The last part focusing on secondary malignancies, I think we also looked at similar data. We focused a lot on the DETERMINATION study. Dr. Krishnan's interpretation was that there was not a whole lot of difference if you bundle all the malignancies, and I agreed with that, but I highlighted the ones that are the really bad ones—the development of acute myeloid leukemia and myelodysplastic syndrome, and they are known to be associated with melphalan.
I highlighted the fact that there were 10 cases after transplant and 0 in the non-transplant arm. I did recognize, and I emphasized that probably, unfortunately, there could be patient developing AML and MDS in the non-transplant group in the future as we have longer follow-up, because myeloma, unfortunately, seems to have a biological propensity for developing these conditions.
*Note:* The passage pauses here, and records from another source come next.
(* ===== verification/MiscSuites.v ===== *)
(** * Stack limits, signals to process groups and four short suites

    [mem_stack_limits], [kill], [getcpu], [get_cpu_id], [set_tid_address], [env] and [ipc].
    How large the frame of a function is and where its array lies in it is up to
    the compiler, hence a parameter; [tmp[1]], the loop variable inside the array, is a
    local variable (the bytes the loop stores are at multiples of the page size). *)
From S2P Require Import Prelude Process CLib Arch TestMck AddrSpace MemLarge Affinity Forks Ptrace TimeSuites ExecSuites SigSuites.
From Stdlib Require Import Ascii String.
#[local] Open Scope string_scope.
#[local] Open Scope Z_scope.

(** ** [mem_stack_limits/000.c] *)

Section StackLimits.
Context `{ArchConfig}.
(** The size of a frame and the offset of the array, by the size of the array; what a
    recursion does that the counters do not bound. *)
Context (frame slot : Z -> Z) (more : prog result).

Definition KiB : Z := 0x400.
Definition MiB : Z := 0x100000.
Definition GiB : Z := 0x40000000.

(** [ULONG_1KiB_COUNT] and the like, times [sizeof(unsigned long)]. *)
Definition sizeof_kib : Z := 0x80 * 8.
Definition sizeof_mib : Z := 0x20000 * 8.
Definition sizeof_gib : Z := 0x8000000 * 8.

Fixpoint stack_options (evs : list optev) (size : Z) : Z :=
  match evs with
  | [] => size
  | Opt c optarg :: evs' => stack_options evs' (if Ascii.eqb c "s" then cv_val (strtoul optarg 10) else size)
  | OptErr :: evs' => stack_options evs' size
  end.
Definition mem_stack_limits_setup (tc_num : Z) (tc_argv : list string) : prog Z :=
  Ret (stack_options (fst (getopt "s:" (tail tc_argv))) 0).

Record counts := Counts { gib_count : Z; mib_count : Z; kib_count : Z }.

(** [for (i = 0; i < gib; i++) tmp_size -= 0x40000000;] *)
Fixpoint subtract (n : nat) (tmp_size : Z) : Z :=
  match n with O => tmp_size | S n => subtract n (u64 (tmp_size - GiB)) end.
Definition value_to_unit (value : Z) : counts :=
  let gib := i32 (value / GiB) in
  let tmp_size := subtract (Z.to_nat gib) value in
  let mib := i32 (tmp_size / MiB) in
  let tmp_size := u64 (tmp_size - i32 (mib * MiB)) in
  Counts gib mib (i32 (tmp_size / KiB)).

(** The loop of the three functions, in at most [n] rounds. *)
Fixpoint touch_frame (n : nat) (tmp off size : Z) (k : prog result) : prog result :=
  if off <? size then
    match n with
    | O => more
    | S n => store (tmp + off) 0xFF ;; touch_frame n tmp (u64 (off + PAGE_SIZE)) size k
    end
  else k.

(** [gib_func], [mib_func] and [kib_func] up to the last call, with the stack pointer in
    the new frame; [k] gets [last_sp]. *)
Definition enter_frame (size sp : Z) (k : Z -> prog result) : prog result :=
  touch_frame (Z.to_nat (size / PAGE_SIZE + 1)) (sp + slot size) 0 size (k sp).

(** [stack_limit_func] called with the stack pointer [sp]; [k] goes on with [last_sp]. *)
Fixpoint stack_limit_func (n : nat) (sp last_sp : Z) (c : counts) (k : Z -> prog result) : prog result :=
  match n with
  | O => more
  | S n =>
      if negb (gib_count c =? 0) then
        enter_frame sizeof_gib (sp - frame sizeof_gib) (fun last_sp =>
          stack_limit_func n (sp - frame sizeof_gib) last_sp (Counts (i32 (gib_count c - 1)) (mib_count c) (kib_count c)) k)
      else if negb (mib_count c =? 0) then
        enter_frame sizeof_mib (sp - frame sizeof_mib) (fun last_sp =>
          stack_limit_func n (sp - frame sizeof_mib) last_sp (Counts (gib_count c) (i32 (mib_count c - 1)) (kib_count c)) k)
      else if negb (kib_count c =? 0) then
        enter_frame sizeof_kib (sp - frame sizeof_kib) (fun last_sp =>
          stack_limit_func n (sp - frame sizeof_kib) last_sp (Counts (gib_count c) (mib_count c) (i32 (kib_count c - 1))) k)
      else k last_sp
  end.

(** Calls until all counters are 0. *)
Definition depth (c : counts) : nat := S (Z.to_nat (gib_count c + mib_count c + kib_count c)).

Definition print_units (fmt : string) (first : list parg) (c : counts) : prog unit :=
  printf fmt (first ++ [PZ (gib_count c); PZ (mib_count c); PZ (kib_count c)])%list.

(** [first_sp] is the stack pointer of the run function. *)
Definition mem_stack_limits_run (first_sp : Z) (size : Z) : prog result :=
  tp_assert! (negb (size =? 0), Some "invalid parameter.(-s is zero)") ;;
  let c := value_to_unit size in
  print_units "call: %d GiB + %d MiB + %d KiB\n" [] c ;;
  stack_limit_func (depth c) first_sp 0 c (fun last_sp =>
    let used_stack := u64 (first_sp - last_sp) in
    print_units "used_stack size: %ld (%d GiB + %d MiB + %d KiB)\n" [PZ used_stack] (value_to_unit used_stack) ;;
    Ret None).
Definition mem_stack_limits0 (first_sp : Z) : test_case :=
  TestCase "mem_stack_limits" 0 Z mem_stack_limits_setup (run_const (fun _ => mem_stack_limits_run first_sp)) TEARDOWN_EMPTY.
End StackLimits.

(** ** [getcpu], [get_cpu_id], [set_tid_address], [env], [ipc] *)

Definition getcpu : prog (Z * (Z * Z)) :=
  r <- (trigger (Cpuc Getcpu) : prog (Z * (Z * Z))) ;; ret <- syscall_ret (-1) (fst r) ;; Ret (ret, snd r).
Definition getcpu_run_000 : prog result :=
  id <- sched_getcpu ;;
  let exp_cpu := u32 id in
  tp_assert! (0 <=? exp_cpu, Some "Why sched_getcpu failed?") ;;
  let* (stat, cpu_node) := getcpu in
  tp_assert! (stat =? 0, Some "getcpu error.") ;;
  let cpu := fst cpu_node in
  printf "exp_cpu = %d, getcpu()cpu = %d\n" [PZ exp_cpu; PZ cpu] ;;
  tp_assert! (cpu =? exp_cpu, Some "cpu# error.") ;;
  Ret None.
Definition getcpu0 := plain "getcpu" 0 getcpu_run_000.

Definition get_cpu_id_run_000 : prog result :=
  cpuid <- get_cpu_id ;;
  tp_assert! (negb (cpuid =? -1), Some "get wrong value.") ;;
  pid <- getpid ;;
  tid <- gettid ;;
  printf "[pid=%d, tid=%d] process running on cpu=%d\n" [PZ pid; PZ tid; PZ cpuid] ;;
  system "[[ -f /proc/mckernel ]] && echo running on mckernel" ;;
  Ret None.
Definition get_cpu_id0 := plain "get_cpu_id" 0 get_cpu_id_run_000.

Definition set_tid_address_run_000 : prog result :=
  pid <- getpid ;;
  r <- (trigger (Misc SetTidAddress) : prog Z) ;;
  ret <- syscall_ret (-1) r ;;
  tp_assert! (ret =? pid, Some "set_tid_address() failed.\n") ;;
  Ret None.
Definition set_tid_address0 := plain "set_tid_address" 0 set_tid_address_run_000.

(** The environment of the process. *)
Fixpoint env_loop (environ : list string) : prog result :=
  match environ with
  | [] => Ret None
  | e :: environ' => printf "%s\n" [PS e] ;; env_loop environ'
  end.
Definition env0 (environ : list string) := plain "env" 0 (env_loop environ).

Definition IPC_EXCL : Z := 1024.
Definition S_IRUSR : Z := 256.
Definition S_IWUSR : Z := 128.
Definition TEST_SHM_FLAG : Z := Z.lor (Z.lor (Z.lor IPC_CREAT IPC_EXCL) S_IRUSR) S_IWUSR.
Definition SHM_RND : Z := 8192.

Definition getcwd : prog (option string) := (trigger (Filec Getcwd) : prog (option string)).
Definition ftok (path : option string) (id : Z) : prog Z := (trigger (Filec (Ftok path id)) : prog Z).

Section Ipc.
Context `{ArchConfig}.
(** One page. *)
Definition SHMLBA : Z := PAGE_SIZE.
Definition ipc_run (tc_num : Z) : prog result :=
  curdir <- getcwd ;;
  printf "curdir = %s\n" [PS (default "(null)" curdir)] ;;
  shm_key <- ftok curdir tc_num ;;
  tp_assert! (negb (shm_key =? -1), Some "ftok FAILED") ;;
  printf "ftok => shm_key = %d\n" [PZ shm_key] ;;
  shm_id <- shmget shm_key SHMLBA TEST_SHM_FLAG ;;
  tp_assert! (negb (shm_id =? -1), Some "shmget FAILED") ;;
  printf "shmget => shm_id = %d\n" [PZ shm_id] ;;
  shm_addr <- shmat shm_id NULL SHM_RND ;;
  tp_assert! (negb (shm_addr =? MAP_FAILED), Some "shmat FAILED") ;;
  printf "shmat => shm_addr = %p\n" [PZ shm_addr] ;;
  result <- shmdt shm_addr ;;
  tp_assert! (negb (result =? -1), Some "shmdt FAILED") ;;
  printf "shmdt => result = %d\n" [PZ result] ;;
  result <- shmctl_rmid shm_id ;;
  tp_assert! (negb (result =? -1), Some "shmctl FAILED") ;;
  printf "shmctl => result = %d\n" [PZ result] ;;
  Ret None.
Definition ipc0 := plain "ipc" 0 (ipc_run 0).
End Ipc.

(** ** [kill] *)

Section Kill.
(** Bound of the loop that waits for a signal, and what follows it. *)
Context (rounds : nat) (more : prog result).

Fixpoint kill_options (evs : list optev) (n : Z) : Z :=
  match evs with
  | [] => n
  | Opt c optarg :: evs' => kill_options evs' (if Ascii.eqb c "p" then atoi optarg else n)
  | OptErr :: evs' => kill_options evs' n
  end.
(** [args.proc_num]. *)
Definition kill_parse_args (argv : list string) : prog Z := Ret (kill_options (fst (getopt "p:" (tail argv))) 0).

Definition kill_sig_handler (d : delivery) : prog unit :=
  pid <- getpid ;;
  pgid <- getpgid pid ;;
  printf "[pid:%d, pgid:%d] Get signal.\n" [PZ pid; PZ pgid] ;;
  set_var sig_count 1.

Definition kill_child_fn : prog result :=
  r <- signal SIGUSR1 ;;
  if r =? -1 then printf "signal(SIGUSR1, ..) failed" [] ;; Exit 1
  else wait_var more rounds sig_count (Exit 0).

(** The loop that makes the children, [n] more of them from [cnt] on; [k] goes on with
    [cnt] and [fork_error_flag].  [array] is the address of [child_pids]. *)
Fixpoint make_children (n : nat) (array cnt : Z) (k : Z -> Z -> prog result) : prog result :=
  match n with
  | O => k cnt 0
  | S n =>
      child <- fork ;;
      if child =? -1 then printf "[warning] fork() failed.\n" [] ;; k cnt 1
      else if child =? 0 then kill_child_fn
      else
        pgid <- getpgid child ;;
        printf "Generate child process pid:%d, pgid:%d\n" [PZ child; PZ pgid] ;;
        store_int (array + 4 * cnt) child ;;
        make_children n array (cnt + 1) k
  end.

(** [waitpid] for every entry of the array, of which there may be more than
    children. *)
Fixpoint wait_children (n : nat) (array cnt : Z) : prog result :=
  match n with
  | O => Ret None
  | S n => pid <- load_int (array + 4 * cnt) ;; waitpid pid 0 ;; wait_children n array (cnt + 1)
  end.

(** Test 0 before the loop, the three tests after it. *)
Definition with_children (proc_num : Z) (before : prog unit) (k : Z -> Z -> prog result) : prog result :=
  array <- malloc (u64 (4 * proc_num)) ;;
  before ;;
  make_children (Z.to_nat proc_num) array 0 (fun cnt failed =>
    if cnt <=? 0 then free array ;; tp_assert! (false, Some "child process nothing.") ;; Ret None
    else k array failed).
Definition send_usr1 (array proc_num target : Z) (text : string) (args : list parg) : prog result :=
  printf text args ;;
  kill target SIGUSR1 ;;
  wait_children (Z.to_nat proc_num) array 0.
Definition handle_usr1 (array : Z) (k : prog result) : prog result :=
  r <- signal SIGUSR1 ;;
  if r =? -1 then
    free array ;; e <- errno ;; printf "signal(SIGUSR1, ..) failed (errno=%d)\n" [PZ e] ;; Exit 1
  else
    printf "wait for a few sec...\n" [] ;; usleep 100000 ;; k.

Definition need_procs (proc_num : Z) (k : prog result) : prog result :=
  tp_assert! (0 <? proc_num, Some "mandatory parameter '-p <num_of_child_procs>'") ;; k.

(** [kill/000.c], [kill/001.c] without their handler. *)
Definition kill_main_000 (proc_num : Z) : prog result :=
  need_procs proc_num (
    with_children proc_num (setpgid 0 0 ;; Ret tt) (fun array _ =>
      handle_usr1 array (send_usr1 array proc_num 0 "send signal to same pgids\n" []))).
Definition NR_get_cpu_id : Z := 700.
Definition kill_main_001 (proc_num : Z) : prog result :=
  need_procs proc_num (
    r <- (trigger (Misc (Syscall NR_get_cpu_id)) : prog Z) ;;
    id <- syscall_ret (-1) r ;;
    tp_assert! (negb (id =? -1), Some "Don't run this TP on HostLinux!!") ;;
    with_children proc_num (Ret tt) (fun array _ =>
      handle_usr1 array (send_usr1 array proc_num (-1) "Send to all processes that have permission to send a signal.\n" []))).

(** [kill/002.c]: the children get a process group of their own. *)
Fixpoint group_children (n : nat) (array cnt child_pgid : Z) (k : prog result) : prog result :=
  match n with
  | O => k
  | S n =>
      child <- load_int (array + 4 * cnt) ;;
      pgid <- getpgid child ;;
      printf "Set child process(pid:%d) pgid:%d => %d\n" [PZ child; PZ pgid; PZ child_pgid] ;;
      r <- setpgid child child_pgid ;;
      (if negb (r =? 0) then printf "<WARNING> Failed to set the PGID to child process %d.\n" [PZ child] else Ret tt) ;;
      group_children n array (cnt + 1) child_pgid k
  end.
Definition kill_main_002 (proc_num : Z) : prog result :=
  need_procs proc_num (
    with_children proc_num (Ret tt) (fun array failed =>
      child_pgid <- load_int array ;;
      printf "wait for a few sec...\n" [] ;;
      usleep 100000 ;;
      group_children (Z.to_nat (proc_num - failed)) array 0 child_pgid (
        send_usr1 array proc_num (- child_pgid) "send signal to target pgid(=%d)s\n" [PZ child_pgid]))).

Definition kill_run_000 (proc_num : Z) : prog result := interruptible kill_sig_handler (kill_main_000 proc_num).
Definition kill_run_001 (proc_num : Z) : prog result := interruptible kill_sig_handler (kill_main_001 proc_num).
Definition kill_run_002 (proc_num : Z) : prog result := interruptible kill_sig_handler (kill_main_002 proc_num).
Definition kill_case (n : Z) (run : Z -> prog result) : test_case :=
  TestCase "kill" n Z (fun _ argv => kill_parse_args argv) (run_const (fun _ => run)) TEARDOWN_EMPTY.
Definition kill0 := kill_case 0 kill_run_000.
Definition kill1 := kill_case 1 kill_run_001.
Definition kill2 := kill_case 2 kill_run_002.
End Kill.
But the addition of melphalan is significant and there have been studies all the way back to the 70s and the 80s showing that. I think the fact that you had the secondary malignancies is a major concern. And I also highlighted our group's discovery, where we have shown that you develop very unique mutations, you increase the mutational burden by over 20% by exposing patients to melphalan. That's in a nutshell what we discussed.
Source:
Landgren CO. Debate - Will ASCT Continue to Be the Standard of Care in Frontline Therapy? - No. Presented at the Great Debates & Updates in Hematologic Malignancies Meeting; April 13-15, 2023; New York, NY.